Тут прозвучал вопрос, была ли аналогичная книга после 1917 года? Была, и я об этом сказал. Это «Смена вех», в которой было уже не семь, а шесть авторов, вышедшая в Праге в 1921 году. До сих пор неясно, в какой степени она была инспирирована большевиками, а в какой степени Устрялов действовал самостоятельно. Кстати, он ведь вернулся в Советский Союз, этот глава сменовеховцев, и был тут расстрелян, как и другой евразиец, я думаю, лучший русский литературный критик XX века Святополк-Мирский, чья знаменитая цитата о типичности была впоследствии присвоена Маленковым. Самого автора расстреляли, а цитатами пользовались. Мирский был гениальным критиком. Нужно сказать, что все сменовеховцы, и евразийцы, которым был близок и Сергей Эфрон, идеологически Цветаева и Алексей Толстой, были не бездарные люди, люди довольно глубокие. Они первыми признали, что государственный переворот, совершившийся в России, – это поворот не к свободе, а к империи. Это очень точные слова. Вопрос в другом: надо ли приветствовать этот поворот? С евразийской точки зрения – надо, конечно, для России органична имперская форма, Сталин – это красный царь. Вот из этого исходило русское сменовеховство. Интеллигенция, конечно, требует свободы, но она ничего не понимает, а нам надо переориентировать интеллигенцию на имперскую идею. Евразийство сейчас очень модно, кстати, к евразийству был очень близок идеологически (не организационно) и Ильин, которого так часто цитирует сегодня российское чиновничество. Луначарский писал, что «интеллигенция постепенно примирилась с очевидно неотвратимой бедой, какой являлась для её большинства столь неудобная революция. К сожалению, она толком не разобралась, и никакие последующие явления и грехи интеллигентского Содома не искупаются интеллигентскими праведниками». Под праведниками он понимает сменовеховцев. Ему кажется, что это как раз и есть настоящие патриоты. Они признают родину любой.

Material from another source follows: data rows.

(** What is stored for a social link: the URL the normaliser returns for
    a non-empty link, and the input itself when it is absent or empty. *)
Definition link_stored (normalize : string -> option string) (input stored : bval)
  : Prop :=
  (input = BUndefined \/ input = BString EmptyString -> stored = input) /\
  (forall s, input = BString s -> s <> EmptyString ->
     exists url, stored = BString url /\ normalize s = Some url).

(** What is stored for the website: the URL the normaliser returns, or the
    empty string for a website that is absent or empty. *)
Definition website_stored (normalize : string -> option string)
  (input : bval) (stored : string) : Prop :=
  (input = BUndefined \/ input = BString EmptyString -> stored = EmptyString) /\
  (forall s, input = BString s -> s <> EmptyString -> normalize s = Some stored).

(** A body field that holds a text, when it is there at all. *)
Definition text_or_absent (v : bval) : Prop :=
  v = BUndefined \/ exists s, v = BString s.

(** The fields of a profile that the upsert hands to the store as they are
    in the body. *)
Definition plain_fields : list string :=
  ["status"; "company"; "location"; "bio"; "githubusername"].

(** Strings made of white space only; strings that hold a comma. *)
Definition all_white (s : string) : Prop :=
  forallb Js.is_white_space (list_ascii_of_string s) = true.

Definition has_comma (s : string) : Prop := In ","%char (list_ascii_of_string s).

(** ** Concrete stores used in the examples below *)

Module Examples.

Надо сказать, что сменовеховский сборник был одной из настольных книг Ленина. До 1922 года, когда Ленин ещё читал, он неоднократно к этой книге обращался, в общем, там есть одобрительные его заметки. Другое дело, что Ленин, конечно, не разделял имперской ориентации сменовеховцев, но то, что надо быть с большинством, с родиной, чего бы она ни делала, – это ему очень понравилось.


Почему граница проходит между народом и интеллигенцией, а не между носителями ценностей, как у Акунина?

Это как раз совершенно очевидно. Субъективно, понимаете, граница может проходить между разными интеллигентами, условно говоря, между интеллигентами, для которых превыше всего западнические идеалы, и теми, для кого близки славянофильские. Многие, самые наглые, пытаются границу провести именно здесь. «Вы же понимаете, что Достоевский наш, он с нами! И Пушкин наш, потому что он написал “Клеветникам России”! И даже Герцен наш, потому что он был славянофил! А с вами только Акунин и Иртеньев».

Конечно, граница проходит не здесь. Граница проходит между людьми с убеждениями и людьми с конъюнктурой, в этом-то, собственно, и проблема. И как это ни ужасно звучит, но люди, которые выступили в «Вехах», может быть, сколь угодно они были искренними, но момент конъюнктуры в издании этого сборника был, потому что они в один голос запели с проповедниками кнута и самовластия. Они запели в один голос с проповедниками капитуляции. Твоя личная искренность не отменяет твоего желания подпевать государству в тот момент, когда оно кованым сапогом растаптывает идеалы свободы. Я абсолютно убеждён, что в выходе «Вех» было желание стать идеологами новой власти. Зачем вам какие-нибудь ваши полицейские? Мы, мы хотим стать вашими идеологами! Мы научим вас красиво оправдывать реакцию! Этот момент конъюнктуры там, к сожалению, был. И Солженицын – ведь он тоже всегда хотел не просто бороться с властью. В какой-то момент он хотел быть идеологом этой власти, поэтому он написал «Письмо вождям Советского Союза». Сахаров небось «Письма вождям Советского Союза» не писал, потому что он был от них отдельно, а Солженицын был не просто в оппозиции. Он хотел быть одним из вождей Советского Союза, как это ни ужасно звучит. Именно поэтому сборник «Вехи» представляется мне прежде всего аморальным явлением. Об идеологии можно спорить потом.